Remarquons maintenant que le verbe « garder » (Bible de Jérusalem ; TOB : « observer, rester fidèle ») intervient quatre fois en Jn 14,15‑24 : noter à chaque fois ce qu’il faut « garder ». De plus, en ce qui concerne « les commandements », Jésus n’en a donné formellement qu’un seul jusqu’à présent, lequel (cf. Jn 13,34 qui sera repris en Jn 15,12) ? Et quel est l’unique but que le Père poursuit à travers cet appel qu’il nous lance par son Fils (cf. Jn 12,49-50) ? Or, nous venons de le voir, c’est par le Don de Dieu accueilli dans le cadre d’une relation de cœur avec Celui qui nous aime et se donne Lui-même à nous que nous pouvons espérer mettre en œuvre ce « commandement » grâce au Don reçu. Jésus nous en donne l’exemple. En effet, quel était et quel est le fondement de sa vie (cf. Jn 5,19-20.26) ? Et quel devrait être à notre tour le fondement de notre vie (cf. Jn 15,5 ; 6,57) ? Jésus résume tout cela en Jn 15,10 : lu à la lumière du principe de Ste Thérèse de Lisieux (•), nous retrouvons en ce verset le fondement de la vie du Fils (cf. fin de Jn 15,10 ; exprimé du point de vue du Fils en Jn 14,31a) qui lui a permis de « garder les commandements de son Père » (cf. Jn 14,31b), et le fondement de la vie de tout chrétien ( fin de Jn 15,9 ; exprimé du point de vue de l’homme au début de Jn 14,15, en Jn 16,27 et Jn 21,15.16.17), seule possibilité pour lui de « garder ses commandements »… On voit bien que « garder les commandements » de Jésus n’est possible que si l’on « demeure dans son amour » ; autrement dit, « garder les commandements de Jésus », c’est garder Jésus Lui-même, par un simple et continuel regard du cœur, du moins autant qu’il nous est possible… Heureusement, l’Amour qu’il nous porte est Celui du Bon Pasteur Miséricordieux, qui, dès que nous nous perdons, part à notre recherche jusqu’à ce qu’il nous retrouve (Lc 15,4-7)… Grâce à Lui, nous voyons donc qu’il est possible de « demeurer en son Amour », de reprise en reprise, de pardon en pardon… Déduire d’ailleurs des versets suivant « les commandements », les appels qu’il nous lance :

            1 – Jn 1,29 que l’on pourrait lire avec Ez 36,25 ; Is 1,18 ; Ps 32(31),1 ; 51(50),3-4 avec le v. 9 ; Ps 103(102),3 avec les v. 10-13… Si donc Jésus est tel qu’il se présente en Jn 1,29, quel appel nous lance-t-il, quelle attitude attend-il de nous, jour après jour ?

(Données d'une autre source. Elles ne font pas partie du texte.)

(* ===== verification/Samples.v ===== *)
(** Small Nix programs as syntax trees, and the witnesses: for every property
    with hypotheses, an instance at a concrete input where they hold. *)
From S2P Require Import Prelude Text JsLexer Externs Consts Context Helpers Idents Let Node Translate Main Tree Lazyness Keeps Traversal Termination Safety Scope Brackets Wasm Names Bindings JsAst Compile Refine RefineNode JsScope JsScopeNode Accept Awaited LetForms Errors Progress SourceMap MapDecode Concrete.
From Stdlib Require Import Ascii ZArith Sorted.
From stdpp Require Import gmap.
Local Open Scope nix2js_scope.

(** * Programs *)

Definition with_root (len : nat) (b : builder nat) : list arena_node :=
  build (n ← b; add_node 0 len "root" (PtRoot (mkRoot (Some n)))).

(** [let a = 1; in a] *)
Definition let_src : string := "let a = 1; in a".
Definition let_tbl : list arena_node := with_root 15 (
  v ← add_int 8 9 "1" 1;
  e ← add_entry 4 "a" v;
  b ← add_ident 14 "a";
  add_node 0 15 let_src
    (PtLetIn (mkLetIn 0 (mkEntryHolder [e] []) (Some (ident_node b))))).

(** [x: x] *)
Definition id_src : string := "x: x".
Definition id_tbl : list arena_node := with_root 4 (
  x ← add_ident 0 "x";
  y ← add_ident 3 "x";
  add_node 0 4 id_src (PtLambda (mkLambda (Some (ident_node x)) (Some (ident_node y)) "x: x"))).

Definition run (tbl : list arena_node) (src : string) : outcome (list string) (string * string) :=
  @translate (arena_rnix tbl) _ _ _ _ (length tbl) src "in.nix".

(** The generated expression, without the fixed header. *)
Definition run_js (tbl : list arena_node) (src : string) : option string :=
  match run tbl src with
  | Ok (js, _) => Some (str_drop (String.length translate_header) js)
  | _ => None
  end.

(** * More programs *)

(** [if let x = false; in x then 1 else 2] *)
Definition if_let_src : string := "if let x = false; in x then 1 else 2".
Definition if_let_tbl : list arena_node := with_root 36 (
  f ← add_ident 11 "false";
  e ← add_entry 7 "x" (ident_node f);
  x ← add_ident 21 "x";
  l ← add_node 3 22 "let x = false; in x"
        (PtLetIn (mkLetIn 0 (mkEntryHolder [e] []) (Some (ident_node x))));
  a ← add_int 28 29 "1" 1;
  b ← add_int 35 36 "2" 2;
  add_node 0 36 if_let_src (PtIfElse (mkIfElse (Some l) (Some a) (Some b)))).

(** [__foldl'] *)
Definition foldl_src : string := "__foldl'".
Definition foldl_tbl : list arena_node := with_root 8 (
  x ← add_ident 0 "__foldl'"; ret (ident_node x)).

(** [x: y: y] *)
Definition names_src : string := "x: y: y".
Definition names_tbl : list arena_node := with_root 7 (
  x ← add_ident 0 "x";
  y ← add_ident 3 "y";
  z ← add_ident 6 "y";
  i ← add_node 3 7 "y: y"
        (PtLambda (mkLambda (Some (ident_node y)) (Some (ident_node z)) "y: y"));
  add_node 0 7 names_src (PtLambda (mkLambda (Some (ident_node x)) (Some i) "x: y: y"))).

(** [let a = b; b = 1; in a] *)
Definition order_src : string := "let a = b; b = 1; in a".
Definition order_tbl : list arena_node := with_root 22 (
  b ← add_ident 8 "b";
  e1 ← add_entry 4 "a" (ident_node b);
  v ← add_int 15 16 "1" 1;
  e2 ← add_entry 11 "b" v;
  a ← add_ident 21 "a";
  add_node 0 22 order_src
    (PtLetIn (mkLetIn 0 (mkEntryHolder [e1; e2] []) (Some (ident_node a))))).

(** [let a.b = 1; in a] *)
Definition path_src : string := "let a.b = 1; in a".
Definition path_tbl : list arena_node := with_root 17 (
  v ← add_int 10 11 "1" 1;
  k1 ← add_ident 4 "a";
  k2 ← add_ident 6 "b";
  n ← add_node 4 12 "a.b = 1;" (PtKeyValue "a.b");
  a ← add_ident 16 "a";
  add_node 0 17 path_src
    (PtLetIn (mkLetIn 0 (mkEntryHolder
       [mkKeyValue n (Some (mkKey [ident_node k1; ident_node k2])) (Some v)] [])
       (Some (ident_node a))))).

(** [toString 1 ? a], the application in parentheses. *)
Definition isset_src : string := "toString 1 ? a".
Definition isset_tbl : list arena_node := with_root 14 (
  f ← add_ident 0 "toString";
  v ← add_int 9 10 "1" 1;
  ap ← add_node 0 10 "toString 1" (PtApply (mkApply (Some (ident_node f)) (Some v)));
  a ← add_ident 13 "a";
  add_node 0 14 isset_src (PtBinOp (mkBinOp (Some IsSet) (Some ap) (Some (ident_node a))))).

(** [./a/${x}], which the parser reads as a path with interpolation. *)
Definition interpol_src : string := "./a/${x}".
Definition interpol_tbl : list arena_node := with_root 8 (
  add_node 0 8 interpol_src (PtPathWithInterpol "path")).

(** [assert true; 1] *)
Definition assert_src : string := "assert true; 1".
Definition assert_tbl : list arena_node := with_root 14 (
  t ← add_ident 7 "true";
  v ← add_int 13 14 "1" 1;
  add_node 0 14 assert_src (PtAssert (mkAssert (Some (ident_node t)) (Some v)))).

(** [if !true then 1 else 2] *)
Definition not_src : string := "if !true then 1 else 2".
Definition not_tbl : list arena_node := with_root 22 (
  t ← add_ident 4 "true";
  u ← add_node 3 8 "!true" (PtUnaryOp (mkUnaryOp Invert (Some (ident_node t))));
  a ← add_int 14 15 "1" 1;
  b ← add_int 21 22 "2" 2;
  add_node 0 22 not_src (PtIfElse (mkIfElse (Some u) (Some a) (Some b)))).

(** [if <nixpkgs> then 1 else 2] *)
Definition if_path_src : string := "if <nixpkgs> then 1 else 2".
Definition if_path_tbl : list arena_node := with_root 26 (
  p ← add_node 3 12 "<nixpkgs>" (PtValue (mkValue (inl (NvPath "Store" "nixpkgs"))));
  a ← add_int 18 19 "1" 1;
  b ← add_int 25 26 "2" 2;
  add_node 0 26 if_path_src (PtIfElse (mkIfElse (Some p) (Some a) (Some b)))).

(** [let a-b = 1; a'_b = 2; in 1] *)
Definition clash_src : string := "let a-b = 1; a'_b = 2; in 1".
Definition clash_tbl : list arena_node := with_root 27 (
  v ← add_int 10 11 "1" 1;
  e1 ← add_entry 4 "a-b" v;
  w ← add_int 20 21 "2" 2;
  e2 ← add_entry 13 "a'_b" w;
  b ← add_int 26 27 "1" 1;
  add_node 0 27 clash_src (PtLetIn (mkLetIn 0 (mkEntryHolder [e1; e2] []) (Some b)))).

(** [z], which is not bound. *)
Definition unknown_src : string := "z".
Definition unknown_tbl : list arena_node := with_root 1 (x ← add_ident 0 "z"; ret (ident_node x)).

(** * Witnesses *)

Definition let_laws : @RnixLaws (arena_rnix let_tbl) := arena_laws let_tbl eq_refl.

Lemma translate_total_witness :
  (∃ js map, run let_tbl let_src = Ok (js, map))
  ∨ (∃ errs, errs ≠ [] ∧ run let_tbl let_src = Err errs).
Proof.
  apply (@translate_total (arena_rnix let_tbl) _ _ _ _ let_laws _ _ _
           (length let_tbl) let_src "in.nix").
  - vm_compute. done.
  - vm_compute. lia.
  - apply (everywhereb_spec (node_safeb let_src) _ (length let_tbl)); [apply node_safeb_spec|].
    by vm_compute.
  - vm_compute. intros [Hx|Hx]; by apply Hx.
Defined.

            2 – Même question avec Mt 11,28-30.

            3 – Même question avec Lc 5,31-32.

            4 – Même question avec Jn 6,48-58

                        en faisant attention au verbe qui revient le plus souvent (10 fois !).

Faut-il donc être un « surhomme » parfait pour répondre à ses appels ? Ce qu’il nous demande est-il impossible, ou de l’ordre de l’humainement exceptionnel ? « Mon joug est facile à porter et mon fardeau léger » (Mt 11,30). « L’amour de Dieu consiste à garder ses commandements. Et ses commandements ne sont pas pesants » (1Jn 5,3)…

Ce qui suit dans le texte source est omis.